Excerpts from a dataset
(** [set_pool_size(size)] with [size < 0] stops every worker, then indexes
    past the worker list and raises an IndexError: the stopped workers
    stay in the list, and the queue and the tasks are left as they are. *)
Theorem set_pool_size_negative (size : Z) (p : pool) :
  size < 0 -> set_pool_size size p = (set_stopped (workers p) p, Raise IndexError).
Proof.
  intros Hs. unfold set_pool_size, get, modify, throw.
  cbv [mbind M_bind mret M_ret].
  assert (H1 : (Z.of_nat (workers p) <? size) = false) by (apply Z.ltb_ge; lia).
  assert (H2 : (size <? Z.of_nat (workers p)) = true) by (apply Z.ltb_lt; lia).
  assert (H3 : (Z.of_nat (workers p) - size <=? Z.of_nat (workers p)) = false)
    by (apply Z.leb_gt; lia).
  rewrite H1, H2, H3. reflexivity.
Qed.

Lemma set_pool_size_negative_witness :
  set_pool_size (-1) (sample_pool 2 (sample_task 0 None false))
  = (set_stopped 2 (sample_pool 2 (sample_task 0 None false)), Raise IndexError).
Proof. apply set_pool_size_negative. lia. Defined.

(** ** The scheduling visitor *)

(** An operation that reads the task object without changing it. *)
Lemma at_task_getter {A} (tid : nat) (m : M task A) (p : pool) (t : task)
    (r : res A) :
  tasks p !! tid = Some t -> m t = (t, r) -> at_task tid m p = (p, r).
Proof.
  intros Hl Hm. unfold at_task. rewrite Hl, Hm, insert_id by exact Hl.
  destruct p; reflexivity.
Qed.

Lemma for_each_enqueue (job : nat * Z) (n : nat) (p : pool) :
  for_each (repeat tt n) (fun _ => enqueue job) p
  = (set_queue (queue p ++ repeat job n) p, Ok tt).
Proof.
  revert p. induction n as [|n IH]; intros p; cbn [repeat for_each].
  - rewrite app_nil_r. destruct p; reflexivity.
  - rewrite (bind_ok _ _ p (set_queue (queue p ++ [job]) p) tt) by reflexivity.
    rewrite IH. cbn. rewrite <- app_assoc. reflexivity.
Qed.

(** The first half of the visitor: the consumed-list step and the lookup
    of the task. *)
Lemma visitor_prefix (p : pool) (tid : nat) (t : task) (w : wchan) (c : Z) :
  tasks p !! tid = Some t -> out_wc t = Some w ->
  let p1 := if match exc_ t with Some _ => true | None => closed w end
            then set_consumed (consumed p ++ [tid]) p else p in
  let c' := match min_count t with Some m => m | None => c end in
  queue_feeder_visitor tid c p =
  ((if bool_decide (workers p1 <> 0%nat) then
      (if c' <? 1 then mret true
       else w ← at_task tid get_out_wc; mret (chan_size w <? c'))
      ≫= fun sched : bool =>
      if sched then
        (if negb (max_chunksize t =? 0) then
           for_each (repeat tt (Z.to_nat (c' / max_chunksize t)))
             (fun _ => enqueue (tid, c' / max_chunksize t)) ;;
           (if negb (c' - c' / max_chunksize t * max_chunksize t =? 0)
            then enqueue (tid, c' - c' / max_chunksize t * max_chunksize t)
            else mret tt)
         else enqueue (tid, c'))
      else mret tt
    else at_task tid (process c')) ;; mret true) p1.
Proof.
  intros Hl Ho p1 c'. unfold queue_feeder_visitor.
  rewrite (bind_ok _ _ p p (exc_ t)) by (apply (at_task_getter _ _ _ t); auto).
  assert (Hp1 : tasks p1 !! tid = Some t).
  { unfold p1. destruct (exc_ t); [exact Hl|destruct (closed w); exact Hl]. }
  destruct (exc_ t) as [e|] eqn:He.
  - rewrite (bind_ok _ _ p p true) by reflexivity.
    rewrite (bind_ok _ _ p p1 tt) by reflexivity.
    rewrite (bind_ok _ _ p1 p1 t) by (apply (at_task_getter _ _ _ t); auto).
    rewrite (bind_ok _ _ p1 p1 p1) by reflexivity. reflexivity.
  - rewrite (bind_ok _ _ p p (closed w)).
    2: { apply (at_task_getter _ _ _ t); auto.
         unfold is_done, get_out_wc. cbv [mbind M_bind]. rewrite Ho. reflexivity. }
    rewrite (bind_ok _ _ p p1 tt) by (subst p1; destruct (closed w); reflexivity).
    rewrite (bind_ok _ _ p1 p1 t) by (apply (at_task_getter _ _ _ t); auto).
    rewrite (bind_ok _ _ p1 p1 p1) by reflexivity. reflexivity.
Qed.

* * *

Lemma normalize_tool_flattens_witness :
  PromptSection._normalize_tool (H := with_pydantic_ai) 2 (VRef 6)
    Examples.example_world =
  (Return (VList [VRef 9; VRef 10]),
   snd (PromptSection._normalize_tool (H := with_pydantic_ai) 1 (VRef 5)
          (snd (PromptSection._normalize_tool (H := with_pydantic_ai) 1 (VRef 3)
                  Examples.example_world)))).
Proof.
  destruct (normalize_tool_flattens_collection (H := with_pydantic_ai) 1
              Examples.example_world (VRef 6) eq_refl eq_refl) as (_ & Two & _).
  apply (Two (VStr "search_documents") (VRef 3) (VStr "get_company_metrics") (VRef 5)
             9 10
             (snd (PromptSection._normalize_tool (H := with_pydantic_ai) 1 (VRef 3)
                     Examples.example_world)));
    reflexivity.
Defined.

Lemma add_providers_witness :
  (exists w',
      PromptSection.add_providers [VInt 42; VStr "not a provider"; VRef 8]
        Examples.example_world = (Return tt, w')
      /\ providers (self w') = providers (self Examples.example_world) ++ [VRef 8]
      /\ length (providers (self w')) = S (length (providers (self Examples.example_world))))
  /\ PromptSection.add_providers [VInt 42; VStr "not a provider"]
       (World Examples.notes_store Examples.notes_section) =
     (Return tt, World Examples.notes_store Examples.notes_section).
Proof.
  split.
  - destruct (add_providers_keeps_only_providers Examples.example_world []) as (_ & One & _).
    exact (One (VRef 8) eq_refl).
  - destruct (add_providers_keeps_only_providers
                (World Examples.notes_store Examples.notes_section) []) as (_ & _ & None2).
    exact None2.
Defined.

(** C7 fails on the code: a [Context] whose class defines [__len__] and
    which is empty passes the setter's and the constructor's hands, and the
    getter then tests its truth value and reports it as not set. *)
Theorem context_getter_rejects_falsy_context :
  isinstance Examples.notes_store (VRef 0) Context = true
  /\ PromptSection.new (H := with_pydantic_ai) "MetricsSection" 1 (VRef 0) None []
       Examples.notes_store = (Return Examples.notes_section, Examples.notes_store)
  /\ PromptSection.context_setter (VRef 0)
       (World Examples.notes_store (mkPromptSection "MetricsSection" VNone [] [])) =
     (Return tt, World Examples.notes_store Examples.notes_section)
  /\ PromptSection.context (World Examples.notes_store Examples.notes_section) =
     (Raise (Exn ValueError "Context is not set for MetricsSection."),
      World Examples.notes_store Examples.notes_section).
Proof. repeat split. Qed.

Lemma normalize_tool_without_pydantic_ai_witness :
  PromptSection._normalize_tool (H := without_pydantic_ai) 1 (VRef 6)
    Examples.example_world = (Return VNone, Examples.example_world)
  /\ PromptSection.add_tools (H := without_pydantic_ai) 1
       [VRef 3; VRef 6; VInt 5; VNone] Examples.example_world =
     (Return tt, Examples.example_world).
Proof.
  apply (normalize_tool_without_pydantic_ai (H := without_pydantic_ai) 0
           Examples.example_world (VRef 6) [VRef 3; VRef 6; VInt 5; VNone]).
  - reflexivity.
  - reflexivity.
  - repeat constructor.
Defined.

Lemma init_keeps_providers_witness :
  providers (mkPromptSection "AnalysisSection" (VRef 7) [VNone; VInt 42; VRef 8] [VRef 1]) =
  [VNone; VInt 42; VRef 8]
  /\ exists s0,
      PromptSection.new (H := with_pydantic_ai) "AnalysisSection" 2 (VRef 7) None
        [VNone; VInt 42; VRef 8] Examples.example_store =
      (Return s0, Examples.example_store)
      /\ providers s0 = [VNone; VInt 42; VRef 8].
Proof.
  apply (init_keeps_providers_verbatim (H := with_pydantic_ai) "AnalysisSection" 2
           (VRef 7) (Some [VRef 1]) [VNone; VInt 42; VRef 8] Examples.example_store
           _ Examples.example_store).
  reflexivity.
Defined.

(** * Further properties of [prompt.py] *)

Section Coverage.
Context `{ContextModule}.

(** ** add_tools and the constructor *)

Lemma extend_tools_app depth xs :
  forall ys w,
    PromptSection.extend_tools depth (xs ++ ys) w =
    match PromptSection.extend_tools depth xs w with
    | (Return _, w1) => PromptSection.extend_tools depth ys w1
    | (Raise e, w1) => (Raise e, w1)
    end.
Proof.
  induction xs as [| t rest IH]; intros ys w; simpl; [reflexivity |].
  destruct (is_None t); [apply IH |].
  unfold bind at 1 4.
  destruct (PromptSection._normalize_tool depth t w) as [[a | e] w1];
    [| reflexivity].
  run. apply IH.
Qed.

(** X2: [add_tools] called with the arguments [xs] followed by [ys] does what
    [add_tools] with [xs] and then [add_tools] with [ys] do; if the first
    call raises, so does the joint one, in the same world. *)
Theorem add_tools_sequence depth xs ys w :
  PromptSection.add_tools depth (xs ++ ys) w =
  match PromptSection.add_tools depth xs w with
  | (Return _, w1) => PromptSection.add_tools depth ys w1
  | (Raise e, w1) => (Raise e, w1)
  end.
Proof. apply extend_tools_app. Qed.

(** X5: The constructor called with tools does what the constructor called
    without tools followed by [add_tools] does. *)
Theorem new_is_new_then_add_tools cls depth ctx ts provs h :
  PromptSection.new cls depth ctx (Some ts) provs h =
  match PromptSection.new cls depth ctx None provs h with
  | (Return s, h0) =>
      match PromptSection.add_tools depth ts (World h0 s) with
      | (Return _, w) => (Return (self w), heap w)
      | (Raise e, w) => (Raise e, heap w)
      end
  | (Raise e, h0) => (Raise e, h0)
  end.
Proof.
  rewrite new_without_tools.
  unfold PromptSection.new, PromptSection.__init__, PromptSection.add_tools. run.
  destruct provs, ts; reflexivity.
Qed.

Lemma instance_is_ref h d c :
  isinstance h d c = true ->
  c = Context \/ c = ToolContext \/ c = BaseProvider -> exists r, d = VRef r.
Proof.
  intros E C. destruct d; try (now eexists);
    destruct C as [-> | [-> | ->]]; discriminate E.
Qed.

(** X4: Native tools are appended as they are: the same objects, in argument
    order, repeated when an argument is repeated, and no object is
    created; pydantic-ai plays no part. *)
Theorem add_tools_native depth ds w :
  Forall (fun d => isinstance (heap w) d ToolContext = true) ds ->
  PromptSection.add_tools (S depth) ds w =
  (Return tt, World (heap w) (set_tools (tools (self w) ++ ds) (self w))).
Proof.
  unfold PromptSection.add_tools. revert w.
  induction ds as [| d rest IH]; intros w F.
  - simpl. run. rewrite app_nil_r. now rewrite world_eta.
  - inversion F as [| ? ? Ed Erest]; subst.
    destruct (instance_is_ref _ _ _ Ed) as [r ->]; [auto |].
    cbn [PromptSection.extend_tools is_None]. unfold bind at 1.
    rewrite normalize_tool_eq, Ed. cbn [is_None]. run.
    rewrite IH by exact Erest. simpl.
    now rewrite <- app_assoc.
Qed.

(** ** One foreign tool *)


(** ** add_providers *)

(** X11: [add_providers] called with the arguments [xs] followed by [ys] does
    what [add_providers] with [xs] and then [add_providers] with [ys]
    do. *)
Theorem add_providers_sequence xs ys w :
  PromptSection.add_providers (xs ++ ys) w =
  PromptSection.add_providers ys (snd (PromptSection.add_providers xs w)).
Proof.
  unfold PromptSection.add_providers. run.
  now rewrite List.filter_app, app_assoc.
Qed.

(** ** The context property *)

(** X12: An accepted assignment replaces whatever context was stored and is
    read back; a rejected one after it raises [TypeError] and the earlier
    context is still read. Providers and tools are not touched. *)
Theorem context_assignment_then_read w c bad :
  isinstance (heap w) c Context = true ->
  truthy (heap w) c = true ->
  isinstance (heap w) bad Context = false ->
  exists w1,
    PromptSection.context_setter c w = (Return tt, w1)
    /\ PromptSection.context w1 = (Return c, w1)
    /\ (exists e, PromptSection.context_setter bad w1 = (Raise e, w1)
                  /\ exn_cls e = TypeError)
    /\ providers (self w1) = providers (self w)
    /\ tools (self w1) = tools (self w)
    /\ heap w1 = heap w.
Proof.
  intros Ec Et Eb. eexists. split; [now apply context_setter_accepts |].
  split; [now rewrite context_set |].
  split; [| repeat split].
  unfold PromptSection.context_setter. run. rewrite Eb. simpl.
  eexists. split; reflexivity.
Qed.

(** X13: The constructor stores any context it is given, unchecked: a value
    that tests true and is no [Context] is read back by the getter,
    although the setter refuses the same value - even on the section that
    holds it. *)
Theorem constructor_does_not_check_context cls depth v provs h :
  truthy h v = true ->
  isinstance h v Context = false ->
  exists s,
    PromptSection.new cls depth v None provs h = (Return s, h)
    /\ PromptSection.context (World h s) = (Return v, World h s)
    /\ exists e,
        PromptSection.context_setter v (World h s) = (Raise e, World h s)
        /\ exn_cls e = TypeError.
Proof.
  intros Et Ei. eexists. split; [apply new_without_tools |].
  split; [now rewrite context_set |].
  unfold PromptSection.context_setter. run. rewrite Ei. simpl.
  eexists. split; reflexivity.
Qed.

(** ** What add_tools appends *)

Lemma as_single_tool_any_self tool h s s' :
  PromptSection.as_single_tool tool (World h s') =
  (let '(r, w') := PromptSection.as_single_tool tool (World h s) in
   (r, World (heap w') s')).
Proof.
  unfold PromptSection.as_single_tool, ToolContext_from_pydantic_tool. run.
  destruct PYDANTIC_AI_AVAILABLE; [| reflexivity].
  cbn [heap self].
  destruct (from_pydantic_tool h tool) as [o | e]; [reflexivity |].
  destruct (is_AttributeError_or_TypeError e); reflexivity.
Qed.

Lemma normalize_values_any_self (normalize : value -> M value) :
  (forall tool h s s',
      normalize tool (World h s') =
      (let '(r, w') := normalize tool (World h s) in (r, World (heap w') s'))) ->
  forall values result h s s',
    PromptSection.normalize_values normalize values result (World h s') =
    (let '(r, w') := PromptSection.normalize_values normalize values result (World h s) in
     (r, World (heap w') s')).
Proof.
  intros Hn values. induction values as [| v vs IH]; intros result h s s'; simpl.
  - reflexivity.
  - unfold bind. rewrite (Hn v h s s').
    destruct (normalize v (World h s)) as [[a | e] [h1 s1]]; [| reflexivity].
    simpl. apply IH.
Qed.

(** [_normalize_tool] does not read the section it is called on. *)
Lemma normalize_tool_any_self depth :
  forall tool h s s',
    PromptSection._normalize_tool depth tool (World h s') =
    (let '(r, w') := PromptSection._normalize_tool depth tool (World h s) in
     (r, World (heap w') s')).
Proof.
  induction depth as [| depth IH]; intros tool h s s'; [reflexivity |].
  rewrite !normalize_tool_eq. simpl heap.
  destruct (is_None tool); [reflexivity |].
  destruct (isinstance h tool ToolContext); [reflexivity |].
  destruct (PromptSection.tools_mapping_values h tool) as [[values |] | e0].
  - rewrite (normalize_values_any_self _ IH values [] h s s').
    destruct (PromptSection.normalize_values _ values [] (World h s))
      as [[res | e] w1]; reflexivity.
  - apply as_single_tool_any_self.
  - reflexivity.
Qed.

What is expected
Only the lines above from the line with "queue_feeder_visitor tid c" to the line with "(fun _ => enqueue (tid, c'", those two lines included, should be reproduced exactly.

Reply to the task
  queue_feeder_visitor tid c p =
  ((if bool_decide (workers p1 <> 0%nat) then
      (if c' <? 1 then mret true
       else w ← at_task tid get_out_wc; mret (chan_size w <? c'))
      ≫= fun sched : bool =>
      if sched then
        (if negb (max_chunksize t =? 0) then
           for_each (repeat tt (Z.to_nat (c' / max_chunksize t)))
             (fun _ => enqueue (tid, c' / max_chunksize t)) ;;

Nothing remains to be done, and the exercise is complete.